● **Task details**
Only the lines below from the one containing "lv_snapshot_names : string" to the one containing "lv_created : string" should be repeated, both included and unchanged.

Collected data
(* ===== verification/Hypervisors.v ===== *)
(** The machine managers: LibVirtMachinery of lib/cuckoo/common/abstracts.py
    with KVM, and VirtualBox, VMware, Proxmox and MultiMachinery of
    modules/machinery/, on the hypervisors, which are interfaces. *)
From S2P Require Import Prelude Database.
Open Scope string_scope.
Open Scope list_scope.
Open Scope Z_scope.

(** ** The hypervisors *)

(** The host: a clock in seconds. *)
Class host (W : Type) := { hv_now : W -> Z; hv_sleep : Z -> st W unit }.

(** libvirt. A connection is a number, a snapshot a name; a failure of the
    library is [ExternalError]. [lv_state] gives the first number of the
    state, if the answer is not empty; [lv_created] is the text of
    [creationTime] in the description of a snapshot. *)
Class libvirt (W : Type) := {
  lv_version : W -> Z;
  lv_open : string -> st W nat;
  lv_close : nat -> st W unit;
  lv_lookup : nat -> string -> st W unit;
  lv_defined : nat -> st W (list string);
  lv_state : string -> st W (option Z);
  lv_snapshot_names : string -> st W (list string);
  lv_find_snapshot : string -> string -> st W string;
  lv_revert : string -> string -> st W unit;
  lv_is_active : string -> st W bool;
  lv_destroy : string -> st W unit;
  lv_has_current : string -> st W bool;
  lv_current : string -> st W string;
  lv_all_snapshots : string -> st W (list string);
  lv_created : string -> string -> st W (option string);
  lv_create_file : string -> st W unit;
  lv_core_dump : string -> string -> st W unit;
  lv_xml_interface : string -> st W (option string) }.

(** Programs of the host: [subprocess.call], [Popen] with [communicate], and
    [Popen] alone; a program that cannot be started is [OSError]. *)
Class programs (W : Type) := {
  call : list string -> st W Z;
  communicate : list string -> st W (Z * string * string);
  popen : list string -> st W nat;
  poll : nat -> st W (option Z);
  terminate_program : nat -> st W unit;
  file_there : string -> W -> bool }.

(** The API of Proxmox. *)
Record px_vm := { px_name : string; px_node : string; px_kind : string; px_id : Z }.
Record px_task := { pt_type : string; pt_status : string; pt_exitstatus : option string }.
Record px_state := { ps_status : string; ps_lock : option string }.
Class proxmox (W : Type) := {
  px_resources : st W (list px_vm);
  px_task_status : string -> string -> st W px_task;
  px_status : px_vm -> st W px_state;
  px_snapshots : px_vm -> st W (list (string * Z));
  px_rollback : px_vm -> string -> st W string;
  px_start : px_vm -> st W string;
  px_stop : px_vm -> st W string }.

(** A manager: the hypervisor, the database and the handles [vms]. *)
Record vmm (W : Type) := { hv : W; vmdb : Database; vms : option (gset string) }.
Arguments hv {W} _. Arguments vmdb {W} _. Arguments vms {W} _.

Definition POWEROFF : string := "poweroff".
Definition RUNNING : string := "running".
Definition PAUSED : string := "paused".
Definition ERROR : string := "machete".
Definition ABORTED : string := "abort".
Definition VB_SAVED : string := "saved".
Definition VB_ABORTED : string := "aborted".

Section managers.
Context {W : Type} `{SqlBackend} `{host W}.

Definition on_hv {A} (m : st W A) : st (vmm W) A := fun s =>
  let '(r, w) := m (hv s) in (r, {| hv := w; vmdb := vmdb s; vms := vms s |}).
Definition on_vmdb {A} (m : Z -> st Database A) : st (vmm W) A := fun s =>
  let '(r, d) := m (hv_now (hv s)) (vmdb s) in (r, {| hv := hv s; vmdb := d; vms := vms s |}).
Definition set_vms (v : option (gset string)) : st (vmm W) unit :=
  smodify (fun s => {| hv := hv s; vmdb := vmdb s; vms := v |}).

...

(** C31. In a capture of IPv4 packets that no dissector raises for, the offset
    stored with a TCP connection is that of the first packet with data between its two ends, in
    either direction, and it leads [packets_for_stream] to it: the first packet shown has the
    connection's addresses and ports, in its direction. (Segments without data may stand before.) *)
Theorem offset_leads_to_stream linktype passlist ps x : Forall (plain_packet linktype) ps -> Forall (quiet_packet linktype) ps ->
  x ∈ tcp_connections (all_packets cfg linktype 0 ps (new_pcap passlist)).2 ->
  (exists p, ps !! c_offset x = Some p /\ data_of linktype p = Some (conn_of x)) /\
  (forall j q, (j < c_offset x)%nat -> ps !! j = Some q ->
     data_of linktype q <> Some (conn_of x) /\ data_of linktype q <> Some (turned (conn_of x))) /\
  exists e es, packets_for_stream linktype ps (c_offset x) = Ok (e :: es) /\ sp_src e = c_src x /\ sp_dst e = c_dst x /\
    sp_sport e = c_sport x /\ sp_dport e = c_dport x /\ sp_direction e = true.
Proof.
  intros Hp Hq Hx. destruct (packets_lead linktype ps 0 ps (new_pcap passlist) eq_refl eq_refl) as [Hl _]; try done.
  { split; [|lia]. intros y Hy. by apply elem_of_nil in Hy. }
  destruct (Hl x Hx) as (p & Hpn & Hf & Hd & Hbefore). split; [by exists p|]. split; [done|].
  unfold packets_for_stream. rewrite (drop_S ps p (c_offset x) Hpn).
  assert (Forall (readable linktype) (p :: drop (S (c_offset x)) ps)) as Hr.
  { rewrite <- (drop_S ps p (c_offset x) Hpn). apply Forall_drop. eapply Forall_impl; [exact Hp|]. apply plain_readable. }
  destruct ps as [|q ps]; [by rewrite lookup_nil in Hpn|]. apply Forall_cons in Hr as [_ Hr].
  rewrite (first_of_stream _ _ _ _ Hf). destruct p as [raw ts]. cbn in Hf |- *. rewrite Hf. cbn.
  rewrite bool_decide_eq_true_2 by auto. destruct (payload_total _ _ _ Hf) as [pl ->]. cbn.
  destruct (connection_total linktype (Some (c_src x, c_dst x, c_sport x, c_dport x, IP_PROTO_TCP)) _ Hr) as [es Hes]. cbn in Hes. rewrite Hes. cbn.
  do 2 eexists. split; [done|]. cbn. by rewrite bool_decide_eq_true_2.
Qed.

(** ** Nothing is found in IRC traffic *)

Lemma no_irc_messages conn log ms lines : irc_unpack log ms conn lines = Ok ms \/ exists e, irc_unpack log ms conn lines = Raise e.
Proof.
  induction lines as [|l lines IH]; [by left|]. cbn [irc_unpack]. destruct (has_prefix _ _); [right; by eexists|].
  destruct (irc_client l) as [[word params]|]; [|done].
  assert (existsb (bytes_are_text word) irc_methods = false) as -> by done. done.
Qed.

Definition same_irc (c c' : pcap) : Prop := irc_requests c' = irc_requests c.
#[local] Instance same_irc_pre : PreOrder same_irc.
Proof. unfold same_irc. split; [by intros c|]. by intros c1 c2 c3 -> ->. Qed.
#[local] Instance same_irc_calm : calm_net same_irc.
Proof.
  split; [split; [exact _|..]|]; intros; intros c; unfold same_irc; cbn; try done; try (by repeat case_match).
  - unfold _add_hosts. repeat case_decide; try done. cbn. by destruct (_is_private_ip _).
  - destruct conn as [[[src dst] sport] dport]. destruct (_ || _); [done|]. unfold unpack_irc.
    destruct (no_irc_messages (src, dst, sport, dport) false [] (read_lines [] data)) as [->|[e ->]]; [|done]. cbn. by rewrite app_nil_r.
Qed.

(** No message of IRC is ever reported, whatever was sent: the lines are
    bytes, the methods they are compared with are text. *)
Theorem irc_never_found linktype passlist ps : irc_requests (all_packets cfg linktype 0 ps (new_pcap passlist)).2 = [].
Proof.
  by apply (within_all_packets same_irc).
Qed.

---

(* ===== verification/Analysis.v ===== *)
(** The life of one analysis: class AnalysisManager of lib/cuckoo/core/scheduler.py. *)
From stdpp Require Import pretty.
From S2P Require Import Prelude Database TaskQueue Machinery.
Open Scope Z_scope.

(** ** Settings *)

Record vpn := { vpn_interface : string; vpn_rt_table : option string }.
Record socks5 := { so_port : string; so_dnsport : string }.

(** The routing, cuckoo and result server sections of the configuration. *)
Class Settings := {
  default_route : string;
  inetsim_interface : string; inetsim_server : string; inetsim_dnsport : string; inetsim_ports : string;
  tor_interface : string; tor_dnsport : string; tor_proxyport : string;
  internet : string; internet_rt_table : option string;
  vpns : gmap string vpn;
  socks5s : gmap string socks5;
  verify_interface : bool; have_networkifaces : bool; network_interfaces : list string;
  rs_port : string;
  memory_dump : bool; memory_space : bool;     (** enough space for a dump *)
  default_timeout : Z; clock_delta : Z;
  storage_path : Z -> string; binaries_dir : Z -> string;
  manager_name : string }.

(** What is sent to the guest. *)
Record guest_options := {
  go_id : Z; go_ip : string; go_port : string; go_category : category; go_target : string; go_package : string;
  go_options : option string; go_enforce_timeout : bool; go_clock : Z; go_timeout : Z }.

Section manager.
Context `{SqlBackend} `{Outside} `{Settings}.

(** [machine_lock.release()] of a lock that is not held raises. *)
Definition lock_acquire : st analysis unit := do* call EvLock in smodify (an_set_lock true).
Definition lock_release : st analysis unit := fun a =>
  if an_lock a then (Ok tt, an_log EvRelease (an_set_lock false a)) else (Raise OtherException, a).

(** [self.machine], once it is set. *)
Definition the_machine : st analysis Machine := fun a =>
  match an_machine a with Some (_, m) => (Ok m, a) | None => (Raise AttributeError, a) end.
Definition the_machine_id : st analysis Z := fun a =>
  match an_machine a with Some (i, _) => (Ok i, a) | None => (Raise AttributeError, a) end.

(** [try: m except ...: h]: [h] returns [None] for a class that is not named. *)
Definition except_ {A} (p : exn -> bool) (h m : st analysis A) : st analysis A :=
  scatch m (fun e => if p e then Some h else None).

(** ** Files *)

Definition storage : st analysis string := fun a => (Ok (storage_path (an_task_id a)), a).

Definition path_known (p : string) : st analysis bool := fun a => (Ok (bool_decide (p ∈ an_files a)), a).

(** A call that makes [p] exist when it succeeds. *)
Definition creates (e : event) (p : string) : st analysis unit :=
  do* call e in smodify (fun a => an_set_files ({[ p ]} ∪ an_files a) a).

● **The completed task**
  lv_snapshot_names : string -> st W (list string);
  lv_find_snapshot : string -> string -> st W string;
  lv_revert : string -> string -> st W unit;
  lv_is_active : string -> st W bool;
  lv_destroy : string -> st W unit;
  lv_has_current : string -> st W bool;
  lv_current : string -> st W string;
  lv_all_snapshots : string -> st W (list string);
  lv_created : string -> string -> st W (option string);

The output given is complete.